若き曹操の劣等感

三国志読者の中には、曹操のファンの方も多いでしょう。後漢の権力腐敗と、優柔不断な群雄を尻目に、果敢な行動力と孫子研究家としての鋭い軍略で勝ち進んだ英雄です。

『実践版 三国志』(鈴木博毅著・プレジデント社)

曹操は155年生まれ。三国の英雄(曹操、劉備、孫権)の中では一番の年長です。宦官の家に父が養子となったことで、父が政府内で地位を得たことから、彼も若い頃から行政官として後漢に関わります。20歳から後漢内で役人の肩書きを得たことを手始めに、20代、30代を後漢帝国の行政官(かつ武将)として活躍します。(注:宦官とは去勢された男性で、皇帝の後宮で働いた者を指す)

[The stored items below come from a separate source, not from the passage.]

Lemma rely_good p p' : rely p p' → plane_good repr p'.
Proof. by intros [? _]%rely_moves. Qed.
Lemma R_good p p' : R p p' → plane_good repr p'.
Proof. by intros [? _]%R_moves. Qed.
Lemma ret {A} (a : A) P p : plane_good repr p → P a p → spec (eret a) P p.
Proof. by apply (spec_ret repr shield mortal rely rely_refl stuck R R_rely). Qed.
Lemma damaged {A} why (P : A → plane → Prop) p : plane_good repr p → failing (ControlDamaged why) p →
  spec (damage why) P p.
Proof. by apply (spec_damage repr shield mortal rely rely_refl stuck R R_rely). Qed.
Lemma read_registry {A} (m : string → RegistryStore.R A) (P : A → plane → Prop) (a : registry → A) p :
  plane_good repr p → (∀ at_ s, reg_ok s → m at_ s = (Ok (a s), s)) →
  (∀ p', rely p p' → P (a p'.(pl_registry)) p') → spec (on_registry env dies stamp m) P p.
Proof.
  apply (spec_registry env dies stamp repr shield mortal rely rely_refl rely_good env_rely dies_mortal stuck R R_rely).
Qed.
Lemma read_registry_or {A B} (caught : rexn → bool) (m : string → RegistryStore.R A) (g : A → C B) (handler : rexn → C B)
    (P : B → plane → Prop) (r : registry → result rexn A) p :
  plane_good repr p → (∀ at_ s, reg_ok s → m at_ s = (r s, s)) →
  (∀ p', rely p p' → match r p'.(pl_registry) with
                     | Ok a => ∃ b, g a = eret b ∧ P b p'
                     | Raise e => if caught e then spec (handler e) P p' else failing (FromRegistry e) p'
                     end) →
  spec (except caught (let* a := on_registry env dies stamp m in g a) handler) P p.
Proof.
  intros Hp Hm H. apply wp_except; [done|]. apply wp_bind; [done|].
  apply (wp_registry env dies stamp repr mortal rely rely_refl rely_good env_rely dies_mortal R R_rely m _ r);
    [done|exact Hm|by left|].
  intros p' Hl. specialize (H p' Hl). destruct (r _) as [a|e]; [|exact H]. destruct H as (b & -> & Hb).
  intros n. split; [|done]. by eapply R_rely, rely_refl, rely_good.
Qed.
Lemma read_registry_except {A} (caught : rexn → bool) (m : string → RegistryStore.R A) (handler : rexn → C A)
    (P : A → plane → Prop) (r : registry → result rexn A) p :
  plane_good repr p → (∀ at_ s, reg_ok s → m at_ s = (r s, s)) →
  (∀ p', rely p p' → match r p'.(pl_registry) with
                     | Ok a => P a p'
                     | Raise e => if caught e then spec (handler e) P p' else failing (FromRegistry e) p'
                     end) →
  spec (except caught (on_registry env dies stamp m) handler) P p.
Proof.
  intros Hp Hm H. apply wp_except; [done|].
  apply (wp_registry env dies stamp repr mortal rely rely_refl rely_good env_rely dies_mortal R R_rely m _ r);
    [done|exact Hm|by left|].
  intros p' Hl. specialize (H p' Hl). by destruct (r _) as [a|e].
Qed.
Lemma record_spec c p r : plane_good repr p → row_at repr o c p r →
  spec (_command_record env dies now c) (λ r' p', row_at repr o c p' r' ∧ evolves r r') p.
Proof.
  intros Hp Hr. unfold _command_record. eapply spec_bind; [done| |].
  - apply (spec_ledger env dies now repr shield mortal rely rely_refl rely_good env_rely dies_mortal stuck R R_rely)
      with (a := λ l, Dict.get c.(cc_command) l.(commands))
      (P := λ f p', ∃ r', f = Some r' ∧ row_at repr o c p' r' ∧ evolves r r'); [done|..].
    + intros _ s Hs. unfold command, ebind, get, lift. by rewrite (command_good s _ Hs).
    + intros p' Hl. destruct (row_at_moves repr o c p p' r (rely_moves _ _ Hl) Hr) as (r' & Hr' & He). exists r'. split_and!; [apply Hr'|done|done].
  - intros f p' HR (r' & -> & Hr' & He). apply ret; [by eapply R_good|done].
Qed.
Lemma promotion_for_spec id p : plane_good repr p →
  spec (promotion_for env dies stamp id) (λ q p', q = pr_record <$> move_of p'.(pl_registry) id) p.
Proof. intros Hp. eapply read_registry; [done|intros _ s Hs; by apply (promotion_for_ok s Hs)|done]. Qed.
Lemma attestation_for_spec id p : plane_good repr p →
  spec (attestation_for env dies stamp id)
    (λ a p', a = Dict.get id p'.(pl_registry).(reg_journal).(attested)) p.
Proof. intros Hp. eapply read_registry; [done|intros _ s Hs; by apply (load_ok s Hs)|done]. Qed.
Lemma stable_spec component p : plane_good repr p →
  spec (stable_version_of env dies stamp component)
    (λ v p', v = pointer p'.(pl_registry).(promotion_rows) component) p.
Proof. intros Hp. eapply read_registry; [done|intros _ s Hs; by apply (stable_ok s Hs)|done]. Qed.
(** A call whose answer decides how to go on. *)
Lemma bind_registry {A B} (m : string → RegistryStore.R A) (f : A → C B) P (a : registry → A) p :
  plane_good repr p → (∀ at_ s, reg_ok s → m at_ s = (Ok (a s), s)) →
  (∀ p', rely p p' → spec (f (a p'.(pl_registry))) P p') → spec (let* x := on_registry env dies stamp m in f x) P p.
Proof.
  intros Hp Hm Hf. eapply spec_bind; [done| |].
  - apply (read_registry m (λ x p', spec (f x) P p') a); done.
  - by intros x p' _ H.
Qed.
Lemma check_policy_spec draft id expected p : plane_good repr p → policy_is expected draft id →
  spec (check_policy draft id expected) (λ _ _, True) p.
Proof.
  intros Hp [<- <-]. unfold check_policy. rewrite same_json_refl, bool_decide_eq_false_2 by (intros Hn; by apply Hn).
  by apply ret.
Qed.
Lemma requested r : r.(cmd_request) = order_request o → is_object r.(cmd_request) = true ∧
  match o with
  | PromoteInitial component version =>
      requests r.(cmd_request) "component" component = true ∧ requests r.(cmd_request) "version" version = true
  | Promote component version proof =>
      requests r.(cmd_request) "component" component = true ∧ requests r.(cmd_request) "version" version = true ∧
      requests r.(cmd_request) "attestation_id" proof = true
  | Rollback component expected =>
      requests r.(cmd_request) "component" component = true ∧ requests r.(cmd_request) "expected_stable" expected = true
  end.
Proof. intros ->. by destruct o; split_and!; try done; apply bool_decide_eq_true_2. Qed.
(** What a row's plan claims holds now, so it is accepted. *)
Lemma validate_spec c p r plan : plane_good repr p → row_at repr o c p r → plan_true p.(pl_registry) r o plan →
  spec (_validate_command_plan env dies now stamp c plan) (λ _ _, True) p.
Proof.
  intros Hp Hr Ht. unfold _validate_command_plan. eapply spec_bind; [done|by apply record_spec|].
  intros r' p1 HR [Hr' He]. pose proof (R_good _ _ HR) as Hg. destruct (R_moves _ _ HR) as [_ [Hs _]].
  pose proof (plan_true_evolves _ _ _ _ _ He (plan_true_le _ _ _ _ _ Hs Ht)) as Ht'.
  destruct (requested r' (proj1 (proj2 (ra_order _ _ _ _ _ Hr')))) as [-> Hq]. cbn [negb].
  destruct Hr' as [Hget Hop _]. destruct (get_row _ _ _ (proj1 (pg_ledger _ _ Hg)) Hget) as [Hrid _].
  remember o as q eqn:Eq in Ht', Hq. clear Ht.
  destruct plan as [x k t d id|x k b t id|x k b t d id|id op h y]; destruct q as [k' v'|k' v' id'|k' b'];
    try done; cbn [plan_true] in Ht'.
  1: { destruct Ht' as (-> & -> & -> & Hv & Hpol). destruct Hq as [-> ->]. cbn [andb negb].
    eapply spec_bind with (P := λ e _, policy_is e d id); [done| |].
    - eapply read_registry_except; [done|intros _ s Hok; by apply (initial_plan_ok s Hok)|].
      intros p2 [Hg2 [Hs2 _]]%rely_moves.
      destruct (proj1 (has_version_iff _ _ _) (has_version_le _ _ _ _ Hs2 Hv)) as [row ->]. done.
    - intros e p2 HR2 He2. apply check_policy_spec; [by eapply R_good|done]. }
  1: { destruct Ht' as (-> & -> & -> & -> & Hv & Hb & a & Ha & Hau). destruct Hq as (-> & -> & ->). cbn [andb negb].
    eapply spec_bind; [done|by apply attestation_for_spec|]. intros a' p2 HR2 ->.
    destruct (R_moves _ _ HR2) as [Hg2 [Hs2 _]]. rewrite (attested_le _ _ _ _ Hs2 Ha), Hau. by apply ret. }
  1: { destruct Ht' as (-> & -> & -> & Hv & Hb & Hpol). destruct Hq as [-> ->]. cbn [andb negb].
    eapply spec_bind with (P := λ e _, policy_is e d id); [done| |].
    - eapply read_registry_except; [done|intros _ s Hok; by apply (rollback_edge_ok s Hok)|].
      intros p2 [Hg2 [Hs2 _]]%rely_moves.
      destruct (proj1 (has_version_iff _ _ _) (has_version_le _ _ _ _ Hs2 Hv)) as [row ->]. done.
    - intros e p2 HR2 He2. apply check_policy_spec; [by eapply R_good|done]. }
  all: destruct Ht' as (-> & -> & ->); rewrite Hrid, Hop, !bool_decide_eq_false_2 by (intros Hn; by apply Hn);
    by apply ret.
Qed.
(** What is stored in the typed envelope, and answers of the current schema, are
    read without asking the stores. *)
Lemma load_typed c raw plan : _parse_stored_plan c.(cc_operation) raw = Ok plan →
  _load_stored_plan env dies now stamp c raw = eret plan.
Proof. intros H. unfold _load_stored_plan. by rewrite (parse_stored_typed _ _ _ H), H. Qed.
Lemma decode_typed raw models a : decode_current raw models = Some a →
  _decode_response env dies stamp raw models = eret a.
Proof. intros H. unfold _decode_response. by rewrite H. Qed.
Lemma load_spec c p r plan : plane_good repr p → row_at repr o c p r → planned_as r plan →
  ∃ raw, r.(cmd_plan) = Some raw ∧ _load_stored_plan env dies now stamp c raw = eret plan.
Proof.
  intros Hp [_ Hop _] (raw & Hraw & Hl). exists raw. split; [done|]. rewrite Hop in Hl. by apply load_typed.
Qed.
Lemma reference_spec c v row p : plane_good repr p → component_of p.(pl_registry) c v = Some row →
  (c = "" → ∀ uri p', failing (ControlDamaged (DetailMissing uri)) p') →
  spec (required_reference env dies stamp c v) (λ d _, c ≠ "" ∧ d = component_detail row) p.
Proof.
  intros Hp Hrow Hc. unfold required_reference. eapply bind_registry; [done|intros _ s Hok; by apply (reference_ok s Hok)|].
  intros p' [Hg [Hs _]]%rely_moves. rewrite (component_of_le _ _ _ _ _ Hs Hrow).
  case_decide as Hb; [|by apply ret]. apply damaged; [done|auto].
Qed.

「治世の能臣、乱世の奸雄」と彼が人相見から言われたことは有名ですが、実務に勝れながらも、型破りな発想と行動力があったことを示しています。のちに三国時代を牽引する英雄となる彼ですが、実は若い頃はいわゆる不良でした。

「太祖は若年より機智があり、権謀に富み、男立て気取りでかって放題、品行を整えることはしなかった。したがって世間には彼を評価する人は全然いなかった」(『正史三国志 魏書』より)(注:太祖とは魏を作った曹操を意味する)

彼の父である曹嵩(そうすう)は、慎ましく穏やかな性格として知られ、息子の曹操は父とは正反対の青春時代を過ごしたことになります。これは筆者の推定ですが、曹操は祖父が宦官であり、父が権力者の養子になって官位を得たことに、少しの反発と劣等感を持っていたのではないでしょうか。

その証拠に、のちに対峙する大軍閥のトップ袁紹(えんしょう)などと比べても、曹操はむしろ武人らしい果断な性格を誇り、人脈による出世を嫌うためか、孫子の兵法などの兵法研究に若い頃から傾倒していきます。

「奸」に文字は、よこしまなこと、してはいけないことをする、などの意味を持ちます。曹操は父の処世術で出世の糸口を得ながらも、自らの境遇に劣等感を感じていたのではないでしょうか。そのために彼は、既存の体制の枠を超えてやろうという静かな熱意に若年期から突き動かされていたと推測できるのです。